For years, many in the West have accused China of grabbing land, extracting resources and neo-colonialism in Africa.
Hillary Clinton, then-US secretary of state, made a veiled attack on China during her visit to Africa last August, when she said “the days of having outsiders come and extract the wealth of Africa for themselves, leaving nothing or very little behind, should be over in the 21st century”.
The many seminars on China and Africa I have attended over the years in the United States more often than not have sent a similar message, although, ironically, Chinese and African speakers were often absent at these talks. When they are present, as they were at the Brookings Institution in Washington last month, the mood and message are totally different.
Chinese, African and American speakers talked about win-win-win, instead of a zero-sum game, in Africa – in sharp contrast to the past rhetoric that China’s presence in Africa cuts into the US’ and European interests and threatens Africa’s future.
While more than 80 per cent of African exports to China are oil and raw materials, Nwabgi Kimenyi, from Kenya, now working at Brookings, reminded the audience that 90 per cent of US imports from Africa are also oil and other raw materials.
So why do we never read about the US grabbing resources in the headlines? Is it because the US has been doing it for so long that it is no longer news?
Many Western media outlets like to suggest that the Chinese are hated in Africa. So I asked Patricia Aidam, a researcher from the University of Ghana, whether China is viewed favourably on the continent. “China is actually doing a great work in Africa ... and China is seen favourably,” she said.
Aidam said that loans with no strings attached are a good thing because not all African countries can meet the conditions set by Western countries for their loans.
US-based AidData reported last month that China’s official aid to Africa reached US$75 billion between 2000 and 2011, close to the amount committed by the US.
But even China’s so-called lending with no strings attached has come under attack from the West. A World Bank report released last month suggested that Africa should promote more public-private partnerships to increase its competitiveness. It also calls for more investment in better roads, efficient ports, electricity and other infrastructures to make African countries more attractive to job-creation investors.
This is exactly what China has been doing over the years – building roads, railways and other support services that have been neglected for far too long.
Fantu Cheru, an Ethiopian economist, and Cyril Obi, a Nigerian political scientist, co-authored a paper recently entitled “De-coding China-Africa Relations: Partnership for Development or (Neo)Colonialism by Invitation?” It is a balanced assessment of the mutually beneficial relations between African countries and China.
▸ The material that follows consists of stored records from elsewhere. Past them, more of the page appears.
(* ===== verification/AuthorityWriters.v ===== *)
(** * Writers of authority files

    Any number of processes that create authority files at the same time, step
    by step in any order, each step allowed to fail: the closed system to which
    the rely and guarantee relations of [AuthoritySafety] add up. *)

From S2P Require Import Prelude RustStr Paths Os AuthorityFiles AuthoritySafety.

(** ** The requests of the programs *)

Definition at_request (q : request) : Prop :=
  match q with
  | OpenRoot | OpenDirAt _ _ | MakeDirAt _ _ _ | OpenFileAt _ _ | CreateFileAt _ _ _ | LinkAt _ _ _ _
  | UnlinkAt _ _ | HandleMeta _ | SetHandleMode _ _ | WriteHandle _ _ | SyncHandle _ | ReadTake _ _ | FetchAdd => True
  | _ => False
  end.

(** Those that change nothing *)
Definition read_request (q : request) : Prop :=
  match q with
  | OpenRoot | OpenDirAt _ _ | OpenFileAt _ _ | HandleMeta _ | ReadTake _ _ => True
  | _ => False
  end.

Section Requests.
Context (display : path → string).

Lemma wp_ask_any {A B} (P : request → Prop) q (g : answer q → result RunnerError A) (f : A → prog RunnerError B) :
  P q → (∀ a, wp P (λ _, True) (f a)) → wp P (λ _, True) (Call q (λ a, Ret (g a)) ≫= f).
Proof. intros Hq Hf. split; [done|]. intros a. cbn. by destruct (g a). Qed.

Lemma wp_next {A B} (P : request → Prop) (p : prog RunnerError A) (f : A → prog RunnerError B) :
  wp P (λ _, True) p → (∀ a, wp P (λ _, True) (f a)) → wp P (λ _, True) (p ≫= f).
Proof. intros Hp Hf. apply wp_bind. eapply wp_mono; [done| |exact Hp]. by intros [a|e] _. Qed.

Lemma open_parent_requests (P : request → Prop) p create :
  (∀ q, read_request q → P q) → (create = true → ∀ d n m, P (MakeDirAt d n m)) →
  wp P (λ _, True) (authority_open_parent display p create).
Proof.
  intros Hread Hmake. unfold authority_open_parent. destruct (file_name p) as [name|]; [|done].
  apply wp_ask_any; [by apply Hread|]. intros root. apply wp_next; [|done].
  generalize (from_option id [] (parent p)) as parents. intros parents. revert root.
  induction parents as [|[| | |n] parents IH]; intros root; cbn [open_components]; try done.
  apply wp_next; [|apply IH]. unfold open_component. apply wp_next.
  - split; [by apply Hread|]. intros [fd|e]; [done|]. destruct (en_code e), create; try done.
    split; [by apply Hmake|]. intros [u|e']; [|case_bool_decide; [|done]]; (split; [by apply Hread|done]).
  - intros fd. apply wp_ask_any; [by apply Hread|]. intros m. by destruct (negb _).
Qed.

Lemma read_descriptor_requests (P : request → Prop) fd m max_bytes :
  (∀ q, read_request q → P q) → wp P (λ _, True) (read_descriptor fd m max_bytes).
Proof.
  intros HP. unfold read_descriptor. destruct (_ <? _); [done|]. destruct (checked_add _ _ _); [|done].
  apply wp_ask_any; [by apply HP|]. intros bytes. by destruct (_ <? _).
Qed.
Lemma v2_unit_text_ok u atom_ids r : v2_unit_text u atom_ids = Ok r →
  (1 ≤ zlen (u2_criteria u) ≤ 256 ∧ ∀ c, c ∈ u2_criteria u → blank c = false) ∧
  (NoDup (u2_depends_on u) ∧ ∀ d, d ∈ u2_depends_on u → id_ok 242 d) ∧
  (u2_files u ≠ [] ∧ exact_files (u2_files u)) ∧ exact_files (u2_package_scope_files u) ∧
  (u2_commands u ≠ [] ∧ ∀ c, c ∈ u2_commands u → validate_plan_unit_command_effect_authority c = Ok tt) ∧
  (u2_links u ≠ [] ∧ NoDup (u2_links u) ∧ ∀ l, l ∈ u2_links u → l ∈ atom_ids).
Proof.
  unfold v2_unit_text. intros H.
  apply bind_ok in H as (? & _ & H). apply bind_ok in H as (? & Hcrit%v2_list_ok & H).
  apply bind_ok in H as (? & Htext & H). apply bind_ok in H as (? & _ & H). apply bind_ok in H as (? & Hdeps & H).
  apply bind_ok in H as (? & _ & H). apply bind_ok in H as (? & _ & H). apply bind_ok in H as ([] & Hfiles & H).
  apply bind_ok in H as (? & _ & H). apply bind_ok in H as (? & Hscope & H).
  apply bind_ok in H as (? & Hcom%v2_list_ok & H). apply bind_ok in H as (? & Hcoms & H).
  apply bind_ok in H as (? & Hlink%v2_list_ok & H). apply bind_ok in H as (? & Hlinks & H).
  rewrite for_each_ok, Forall_forall in Htext. rewrite for_each_ok, Forall_forall in Hcoms. apply v2_dependencies_ok in Hdeps as [Hdn Hd].
  apply map_err_ok, unit_file_authority_ok in Hfiles. apply v2_exact_paths_ok in Hscope.
  apply v2_links_ok in Hlinks as [Hln Hl]. split_and!; try done; try lia.
  - intros c Hc. by apply Htext, v2_string_ok in Hc as [? _].
  - intros d Hx. by destruct (Hd d Hx).
  - by destruct Hfiles.
  - by destruct Hfiles.
  - apply zlen_nonempty. lia.
  - intros c Hc. apply Hcoms in Hc. apply bind_ok in Hc as (? & _ & Hc). by apply map_err_ok in Hc.
  - apply zlen_nonempty. lia.
  - intros l Hx. by destruct (Hl l Hx).
Qed.
Lemma Reduce_panics_iff x :
  wf x -> (Reduce x = Panic DivideByZero <-> N x = 0 /\ D x = 0).
Proof.
  intros [Hn Hd]. unfold Reduce, Int.div.
  pose proof (GCD_zero_iff (N x) (D x) Hn Hd) as Hz.
  destruct (Z.eqb_spec (GCD (N x) (D x)) 0) as [E | E]; simpl.
  - tauto.
  - destruct (_ <? 0); split; intros; try easy; tauto.
Qed.


Lemma panic_unique (A : Type) (e : fault) : @Panic A e = Panic DivideByZero.
Proof. destruct e. reflexivity. Qed.

(** C2. The code departs from the claim on [NormTo] and [Norm]: with
    different denominators, one of them zero, the scale factor [m / x.D]
    (or [m / y.D]) divides by zero, whatever the numerators are. *)
Theorem Norm_zero_denominator_panics x y :
  D x <> D y ->
  D x = 0 \/ D y = 0 ->
  Norm x y = Panic DivideByZero /\
  (D x = 0 -> NormTo x y = Panic DivideByZero).
Proof.
  intros Hne Hz. split.
  - unfold Norm. destruct (Z.eqb_spec (D x) (D y)); [contradiction |].
    destruct (Reduce x) as [rx | e]; simpl; [| apply panic_unique].
    destruct (Reduce y) as [ry | e]; simpl; [| apply panic_unique].
    destruct (LCM (D rx) (D ry)) as [m | e]; simpl; [| apply panic_unique].
    unfold Int.div. destruct Hz as [E | E].
    + rewrite E. reflexivity.
    + destruct (D x =? 0); simpl; [reflexivity |]. rewrite E. reflexivity.
  - intros E. unfold NormTo.
    destruct (Z.eqb_spec (D x) (D y)); [contradiction |].
    destruct (Reduce x) as [rx | e]; simpl; [| apply panic_unique].
    destruct (LCM (D rx) (D y)) as [m | e]; simpl; [| apply panic_unique].
    unfold Int.div. rewrite E. reflexivity.
Qed.
(** C5: the page/size computation is not total.  A page size of 0 parses
    and the division panics; a page number of 0 parses and [prev] wraps to
    page [2^64 - 1]. *)
Theorem getLinks_page_zero :
  let r := Demo.request "/v1/posts" [("page[number]", "1"); ("page[size]", "0")] "" in
  let r' := Demo.request "/v1/posts" [("page[number]", "0"); ("page[size]", "10")] "" in
  (isValid (newPaginationQueryParams r) = true /\
   ParseUint (size (newPaginationQueryParams r)) = inr 0 /\
   getLinks (newPaginationQueryParams r) r 25 Demo.noInfo
   = Panic "runtime error: integer divide by zero") /\
  (isValid (newPaginationQueryParams r') = true /\
   ParseUint (number (newPaginationQueryParams r')) = inr 0 /\
   exists links,
     getLinks (newPaginationQueryParams r') r' 25 Demo.noInfo = Return (links, None) /\
     links !! "prev"
     = Some "/v1/posts?page%5Bnumber%5D=18446744073709551615&page%5Bsize%5D=10").
Proof.
  intros r r'. repeat split; try (vm_compute; reflexivity).
  exists (linksOf (getLinks (newPaginationQueryParams r') r' 25 Demo.noInfo)).
  split; vm_compute; reflexivity.
Qed.

(** A page size of zero panics whatever the rest of the request. *)
Lemma getLinks_page_size_zero p r count info n :
  number p <> "" -> ParseUint (number p) = inr n -> ParseUint (size p) = inr 0 ->
  getLinks p r count info = Panic "runtime error: integer divide by zero".
Proof.
  intros Hne Hn Hs. unfold getLinks. apply nonempty_true in Hne.
  rewrite Hne, Hn, Hs. destruct (negb _); reflexivity.
Qed.

(** ** Validity of the pagination parameters *)

Lemma isValid_iff p :
  isValid p = true <->
  (number p <> "" /\ size p <> "" /\ offset p = "" /\ limit p = "")
  \/ (number p = "" /\ size p = "" /\ offset p <> "" /\ limit p <> "").
Proof.
  unfold isValid.
  destruct (nonempty (number p)) eqn:Hn, (nonempty (size p)) eqn:Hs,
    (nonempty (offset p)) eqn:Ho, (nonempty (limit p)) eqn:Hl; cbn;
    rewrite ?nonempty_true, ?nonempty_false in *;
    split; try discriminate; try tauto; intros _; tauto.
Qed.

(** A parameter is present when the query has it with a first value that
    is not empty. *)
Lemma present_sent (r : HTTPRequest) (key : string) :
  present r key <->
  exists value rest, URL_Query r !! key = Some (value, rest) /\ value <> "".
Proof.
  unfold present, Values_Get. destruct (URL_Query r !! key) as [[value rest] |].
  - split; [intros H; exists value, rest; split; [reflexivity | exact H] |].
    intros (v & l & [= <- <-] & H). exact H.
  - split; [intros H; contradiction H; reflexivity |].
    intros (v & l & Heq & _). discriminate.
Qed.
(** * The workflow DAG executor of momiom/workflow, embedded in Rocq

    Packages [node] (the [Node] interface, [TextNode], [LLMNode]) and [dag]
    (the graph store and [Execute]).  Go maps are [gmap]s, slices are lists
    (the nil slice is [[]]), a Go [string] is a [string], and a value of the
    interface [error] is an element of the type [error] below.

    [Execute] is concurrent: it is embedded as a transition system whose
    state holds the variables shared by the goroutines and one program
    counter per goroutine, and whose steps are the regions of the source
    delimited by its synchronisation operations. *)

From stdpp Require Import gmap strings list fin_maps sets pretty.

Open Scope Z_scope.

(** ** Go values shared by both packages *)

(** A Go [error].  [Errorf] is the value built by [fmt.Errorf] with the
    formatted message; [Unorderable] is the error of gonum's [topo.Sort] on a
    graph with a cycle (the cyclic components it lists are left out). *)
Inductive error : Type :=
  | Errorf (msg : string)
  | Unorderable.

#[global] Instance error_eq_dec : EqDecision error.
Proof. solve_decision. Defined.

(** The pair [(string, error)] returned by a processor or an LLM client: the
    string counts only when the error is nil. *)
Inductive result : Type :=
  | Ok (s : string)
  | Err (e : error).

(** What a call does: it returns, or the goroutine panics. *)
Inductive outcome (A : Type) : Type :=
  | Returns (a : A)
  | Panics (msg : string).
Arguments Returns {A} a.
Arguments Panics {A} msg.

(** ** Package node *)

Module node.
(** A chain whose token 1 can be read from the third attempt on. *)
Definition flaky_chain : Chain :=
  {| NftService.totalSupply := Normal 3;
     tokenURI := fun id call =>
       match id with
       | BNumber n =>
           if (n =? 1) && (call <? 3) then Throw (CallError 7)
           else Normal (qlit "data:application/json,{'name':'T','image':'ipfs://t'}")
       | BString s => Normal (lit "data:application/json,null")
       end;
     ownerOf := fun id call => Normal (lit "0x90DF88f5c189cb3561E8da30182804Bc36F24361");
     ownerOf_rejects_first := fun id call => false |}.

(** A chain whose every token has the metadata [null]. *)
Definition null_chain : Chain :=
  {| NftService.totalSupply := Normal 2;
     tokenURI := fun id call => Normal (lit "data:application/json,null");
     ownerOf := fun id call => Normal (lit "0x90DF88f5c189cb3561E8da30182804Bc36F24361");
     ownerOf_rejects_first := fun id call => false |}.

(** *** The filters of the grid (components/nft/NFTGrid.tsx)

    The grid reads [nft.metadata.attributes] as types/NFTTypes.ts declares
    it: an optional array of [{trait_type, value}] with a string or a number
    as value.  Numbers are an arbitrary type with the equality test that
    [Set] uses on them.  A [Set] is the list of its elements in insertion
    order; a [Map] and the own properties of an object are lists of
    key-value pairs.  The code below only counts the entries of
    [activeFilters], sums over them and tests all of them, so the order of
    its keys is of no account. *)

Module NFTGridFilters.

Section Filters.

Context {number : Type} (number_eqb : number -> number -> bool).

Inductive AttributeValue : Type :=
| VString (s : jsstring)
| VNumber (n : number).

(** The element comparison of [Set]. *)
Definition sameValueZero (a b : AttributeValue) : bool :=
  match a, b with
  | VString s, VString t => eqb s t
  | VNumber n, VNumber m => number_eqb n m
  | _, _ => false
  end.

Record NFTAttribute : Type := {
  trait_type : jsstring;
  value : AttributeValue
}.

(** A record of the grid with its typed view of [metadata.attributes]. *)
Record GridNFT : Type := {
  record : NFT;
  attributes : option (list NFTAttribute)
}.

Definition JSSet : Type := list AttributeValue.

Definition set_has (s : JSSet) (v : AttributeValue) : bool :=
  existsb (sameValueZero v) s.

Definition set_add (s : JSSet) (v : AttributeValue) : JSSet :=
  if set_has s v then s else s ++ [v].

Definition set_delete (s : JSSet) (v : AttributeValue) : JSSet :=
  filter (fun x => negb (sameValueZero v x)) s.

Definition entries : Type := list (jsstring * JSSet).

Fixpoint entry_get (m : entries) (k : jsstring) : option JSSet :=
  match m with
  | [] => None
  | (k', s) :: r => if eqb k k' then Some s else entry_get r k
  end.

(** Set the value of a key: in place if the key exists, else at the end. *)
Fixpoint entry_set (m : entries) (k : jsstring) (s : JSSet) : entries :=
  match m with
  | [] => [(k, s)]
  | (k', s') :: r =>
      if eqb k k' then (k', s) :: r else (k', s') :: entry_set r k s
  end.

Definition entry_delete (m : entries) (k : jsstring) : entries :=
  filter (fun e => negb (eqb k (fst e))) m.

(** [optionsMap]: one step of the inner [forEach] of [filterOptions]. *)
Definition add_option (optionsMap : completion entries) (attr : NFTAttribute)
  : completion entries :=
  optionsMap <- optionsMap ;;
  let optionsMap :=
    match entry_get optionsMap (trait_type attr) with
    | None => entry_set optionsMap (trait_type attr) []
    | Some _ => optionsMap
    end in
  match entry_get optionsMap (trait_type attr) with
  | Some values =>
      Normal (entry_set optionsMap (trait_type attr) (set_add values (value attr)))
  | None => Throw TypeError
  end.

Definition filterOptions (nfts : list GridNFT) : completion entries :=
  fold_left
    (fun optionsMap nft =>
       match attributes nft with
       | Some attrs => fold_left add_option attrs optionsMap
       | None => optionsMap
       end)
    nfts (Normal []).

(** The property names of [Object.prototype], which every plain object
    inherits. *)
Definition object_prototype_keys : list jsstring :=
  map lit
    ["constructor"; "__proto__"; "hasOwnProperty"; "isPrototypeOf";
     "propertyIsEnumerable"; "toLocaleString"; "toString"; "valueOf";
     "__defineGetter__"; "__defineSetter__"; "__lookupGetter__";
     "__lookupSetter__"]%string.

Definition is_object_prototype_key (k : jsstring) : bool :=
  existsb (eqb k) object_prototype_keys.

(** [activeFilters[k]]: an own [Set], a function or object inherited from
    [Object.prototype], or [undefined]. *)
Inductive property : Type :=
| Own (s : JSSet)
| Inherited
| Undefined.

Definition get_property (o : entries) (k : jsstring) : property :=
  match entry_get o k with
  | Some s => Own s
  | None => if is_object_prototype_key k then Inherited else Undefined
  end.

Definition matches (activeFilters : entries) (nft : GridNFT) : bool :=
  match attributes nft with
  | None => false
  | Some attrs =>
      forallb
        (fun entry =>
           let (trait_type', values) := entry : jsstring * JSSet in
           (Nat.eqb (length values) 0) ||
           match find (fun attr => eqb (trait_type attr) trait_type') attrs with
           | Some nftAttribute => set_has values (value nftAttribute)
           | None => false
           end)
        activeFilters
  end.

Definition filteredNFTs (nfts : list GridNFT) (activeFilters : entries)
  : list GridNFT :=
  if Nat.eqb (length activeFilters) 0 then nfts
  else filter (matches activeFilters) nfts.

(** The updater that [toggleFilter] passes to [setActiveFilters], applied
    to the previous state.  The [Set] of a key is shared with the previous
    state and updated in place; the result is the object that the updater
    returns. *)
Definition toggleFilter (trait_type : jsstring) (value : AttributeValue)
  (prev : entries) : completion entries :=
  let newFilters := prev in
  let newFilters :=
    match get_property newFilters trait_type with
    | Undefined => entry_set newFilters trait_type []
    | _ => newFilters
    end in
  match get_property newFilters trait_type with
  | Own values =>
      if set_has values value then
        let values := set_delete values value in
        let newFilters := entry_set newFilters trait_type values in
        if Nat.eqb (length values) 0 then
          Normal (entry_delete newFilters trait_type)
        else Normal newFilters
      else
        Normal (entry_set newFilters trait_type (set_add values value))
  | Inherited => Throw TypeError
  | Undefined => Throw TypeError
  end.

Definition clearFilters : entries := [].

Definition activeFilterCount (activeFilters : entries) : nat :=
  fold_left (fun count entry => (count + length (snd entry))%nat)
    activeFilters 0%nat.

(** [activeFilters[option.trait_type]?.has(value) ?? false] *)
Definition isChecked (activeFilters : entries) (trait_type : jsstring)
  (value : AttributeValue) : completion bool :=
  match get_property activeFilters trait_type with
  | Own values => Normal (set_has values value)
  | Undefined => Normal false
  | Inherited => Throw TypeError
  end.

(** The states of [activeFilters] that the component can reach from the
    empty object: no key twice, no key inherited from [Object.prototype],
    and for every key a set that is not empty and holds no value twice. *)
Definition reachable_filters (activeFilters : entries) : Prop :=
  NoDup (map fst activeFilters) /\
  Forall (fun entry =>
            is_object_prototype_key (fst entry) = false /\
            snd entry <> [] /\ NoDup (snd entry))
    activeFilters.

(** Whether a value of a trait is selected. *)
Definition selected (activeFilters : entries) (trait_type : jsstring)
  (value : AttributeValue) : bool :=
  match entry_get activeFilters trait_type with
  | Some values => set_has values value
  | None => false
  end.


End Filters.

End NFTGridFilters.

(** Records of the grid for the examples: every record has a colour and a
    size; the metadata is the JSON value that the typed view reads. *)
Definition attribute_json (trait : string) (v : json) : json :=
  JObject [(lit "trait_type", JString (lit trait)); (lit "value", v)].



(** A state of the filters: red or blue, of size 3. *)
Definition sample_filters : @NFTGridFilters.entries Z :=
  [(lit "Color", [NFTGridFilters.VString (lit "Red");
                  NFTGridFilters.VString (lit "Blue")]);
   (lit "Size", [NFTGridFilters.VNumber 3])].

(** A record with two attributes of one trait. *)
Definition two_colour_nft : @NFTGridFilters.GridNFT Z :=
  {| NFTGridFilters.record :=
       {| tokenId := toString 3;
          contractAddress := sample_address;
          owner := lit "0x90DF88f5c189cb3561E8da30182804Bc36F24361";
          metadata :=
            JObject
              [(lit "attributes",
                JArray [attribute_json "Color" (JString (lit "Red"));
                        attribute_json "Color" (JString (lit "Blue"))])] |};
     NFTGridFilters.attributes :=
       Some [ {| NFTGridFilters.trait_type := lit "Color";
                 NFTGridFilters.value := NFTGridFilters.VString (lit "Red") |};
              {| NFTGridFilters.trait_type := lit "Color";
                 NFTGridFilters.value := NFTGridFilters.VString (lit "Blue") |} ] |}.


(** *** The updater of [toggleFilter] over a store of [Set] objects

    [{ ...prev }] copies the references of the previous state, not the
    [Set] objects, and [add] and [delete] change a [Set] where it is.  Here
    the [Set] objects live in a store, at the position that is their
    reference, and an object holds a reference for every key. *)

Module FilterStore.

Section Store.

Context {number : Type} (number_eqb : number -> number -> bool).

Definition store : Type := list (@NFTGridFilters.JSSet number).

Definition object : Type := list (jsstring * nat).

Definition deref (h : store) (r : nat) : option NFTGridFilters.JSSet :=
  nth_error h r.

(** Change the [Set] at a reference. *)
Fixpoint assign (h : store) (r : nat) (s : NFTGridFilters.JSSet) : store :=
  match h, r with
  | [], _ => []
  | _ :: h', O => s :: h'
  | s' :: h', S r' => s' :: assign h' r' s
  end.

(** [new Set()] *)
Definition new_Set (h : store) : nat * store :=
  (length h, h ++ [[]]).

Fixpoint ref_get (o : object) (k : jsstring) : option nat :=
  match o with
  | [] => None
  | (k', r) :: o' => if eqb k k' then Some r else ref_get o' k
  end.

Fixpoint ref_set (o : object) (k : jsstring) (r : nat) : object :=
  match o with
  | [] => [(k, r)]
  | (k', r') :: o' =>
      if eqb k k' then (k', r) :: o' else (k', r') :: ref_set o' k r
  end.

Definition ref_delete (o : object) (k : jsstring) : object :=
  filter (fun e => negb (eqb k (fst e))) o.

Inductive reference : Type :=
| OwnRef (r : nat)
| InheritedRef
| UndefinedRef.

Definition get_reference (o : object) (k : jsstring) : reference :=
  match ref_get o k with
  | Some r => OwnRef r
  | None =>
      if NFTGridFilters.is_object_prototype_key k then InheritedRef
      else UndefinedRef
  end.

(** The updater, from the previous state and the store to the new state
    and the store after the call. *)
Definition toggleFilter (trait_type : jsstring)
  (value : @NFTGridFilters.AttributeValue number) (prev : object) (h : store)
  : completion (object * store) :=
  let newFilters := prev in
  let (newFilters, h) :=
    match get_reference newFilters trait_type with
    | UndefinedRef =>
        let (r, h) := new_Set h in (ref_set newFilters trait_type r, h)
    | _ => (newFilters, h)
    end in
  match get_reference newFilters trait_type with
  | OwnRef r =>
      match deref h r with
      | Some values =>
          if NFTGridFilters.set_has number_eqb values value then
            let h := assign h r (NFTGridFilters.set_delete number_eqb values value) in
            match deref h r with
            | Some values =>
                if Nat.eqb (length values) 0 then
                  Normal (ref_delete newFilters trait_type, h)
                else Normal (newFilters, h)
            | None => Throw TypeError
            end
          else
            Normal (newFilters,
                    assign h r (NFTGridFilters.set_add number_eqb values value))
      | None => Throw TypeError
      end
  | InheritedRef => Throw TypeError
  | UndefinedRef => Throw TypeError
  end.

(** What an object shows through a store: its keys with their sets. *)
Fixpoint view (h : store) (o : object) : option NFTGridFilters.entries :=
  match o with
  | [] => Some []
  | (k, r) :: o' =>
      match deref h r, view h o' with
      | Some s, Some e => Some ((k, s) :: e)
      | _, _ => None
      end
  end.

End Store.

End FilterStore.

(** The sample state of the filters as an object and a store. *)
Definition sample_object : FilterStore.object :=
  [(lit "Color", 0%nat); (lit "Size", 1%nat)].

Definition sample_store : @FilterStore.store Z :=
  [[NFTGridFilters.VString (lit "Red"); NFTGridFilters.VString (lit "Blue")];
   [NFTGridFilters.VNumber 3]].


(** *** The main page (components/MainPage.tsx) *)

Module MainPage.

(** **** The chain id of the connected network *)

Definition colon : code_unit := 58.

(** The code units that [parseInt] skips at the start of its argument:
    white space and line terminators. *)
Definition is_white_space (c : code_unit) : bool :=
  existsb (Z.eqb c)
    [9; 10; 11; 12; 13; 32; 160; 5760; 8232; 8233; 8239; 8287; 12288; 65279]
  || ((8192 <=? c) && (c <=? 8202)).
(** C5 (amended).  For a non-empty sequence of numbers other than [NaN],
    [quartile(xs, 1)] is the maximum of [xs].  [quartile(xs, 0)] is the
    minimum of [xs] when [xs] has one element or when the difference of its
    two smallest values is within the range of the numbers of the language;
    when that difference is not finite it is [NaN], as on [[101, Infinity]].
    At [q = 1] the function reads index [base + 1 = n], which is outside
    the array and yields [undefined] without any error, and then index
    [n - 1], which is inside; on that [undefined] it returns
    [values[n - 1]]. *)
Theorem quartile_extremes (xs : list number) :
  xs ≠ [] → Forall (λ x, isNaN x = false) xs →
  let n := length xs in
  let bottom := stats.quartile xs (of_Z 0) in
  let top := stats.quartile xs (of_Z 1) in
  (∃ lo hi,
      is_least lo xs ∧ is_greatest hi xs
      ∧ Math_min xs = lo ∧ Math_max xs = hi
      ∧ array_after bottom ≡ₚ xs ∧ StronglySorted nle (array_after bottom)
      ∧ returned top = VNum hi
      ∧ match array_after bottom !! 1%nat with
        | None => returned bottom = VNum lo
        | Some second =>
            (in_range (sub second lo) = true → returned bottom = VNum lo)
            ∧ (is_finite (sub second lo) = false →
               returned bottom = VNum NaN)
        end)
  ∧ indices_read top = [of_nat n; of_nat (n - 1)]
  ∧ in_bounds (array_after top) (of_nat n) = false
  ∧ in_bounds (array_after top) (of_nat (n - 1)) = true
  ∧ returned (stats.quartile [of_Z 101; PosInf] (of_Z 0)) = VNum NaN.
Proof.
  intros Hne Hxs. cbv zeta.
  pose proof (Array_sort_perm sub xs) as Hp.
  assert (Forall (λ x, isNaN x = false) (Array_sort sub xs)) as Hfree
    by (by rewrite Hp).
  pose proof (Array_sort_sorted xs Hxs) as Hs.
  assert (length (Array_sort sub xs) = length xs) as Hlen by (by rewrite Hp).
  assert (0 < length xs)%nat as Hpos by (destruct xs; [done|simpl; lia]).
  destruct (lookup_lt_is_Some_2 (Array_sort sub xs) 0) as [lo Hlo]; [lia|].
  destruct (lookup_lt_is_Some_2 (Array_sort sub xs) (length xs - 1))
    as [hi Hhi]; [lia|].
  pose proof (sorted_first_is_least _ _ _ Hp Hs Hlo) as Hleast.
  assert (is_greatest hi xs) as Hgreatest.
  { apply (sorted_last_is_greatest (Array_sort sub xs)); [done..|].
    by rewrite Hlen. }
  assert (array_after (stats.quartile xs (of_Z 0)) = Array_sort sub xs) as Harr.
  { rewrite quartile_unfold. cbv zeta. by destruct (aget _ _). }
  rewrite (quartile_at_one xs hi Hhi Hne).
  split_and!.
  - exists lo, hi. rewrite Harr. split_and!; try done.
    + apply (is_least_unique _ _ xs Hxs); [|done].
      by apply Math_min_least.
    + apply (is_greatest_unique _ _ xs Hxs); [|done].
      by apply Math_max_greatest.
    + rewrite (quartile_at_zero xs lo Hlo).
      destruct (Array_sort sub xs !! 1%nat) as [second|] eqn:Hsecond; [|done].
      rewrite (interpolate_from_zero lo second)
        by (by eapply Forall_lookup_1 in Hfree).
      split.
      * intros Hin. by rewrite (in_range_finite _ Hin).
      * intros Hinf. by rewrite Hinf.
  - done.
  - unfold array_after, in_bounds. cbn [fst snd].
    by rewrite aget_out by lia.
  - unfold array_after, in_bounds. cbn [fst snd].
    by rewrite (aget_in _ _ _ Hhi).
  - apply value_eqb_eq. vm_compute. reflexivity.
Qed.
In Cheru and Obi’s views, China has become Africa’s preferred partner at a time when Africans are engaged in a major soul-searching exercise to find out what went wrong with Africa’s development in the past half century, despite its close ties with Europe and North America.
They believe China’s development experience is attractive to Africans, and the lending with no strings attached has helped build much-needed infrastructure, which Western policy lending has not done. China’s view of a dynamic Africa also contrasts sharply to the West’s doom and gloom analysis of Africa.
China is not perfect, at home or in Africa. But it’s also deadly wrong to dismiss China’s work in Africa as the selfish grabbing of land and resources or neo-colonialism.
Chen Weihua, based in Washington DC, is deputy editor of China Daily USA.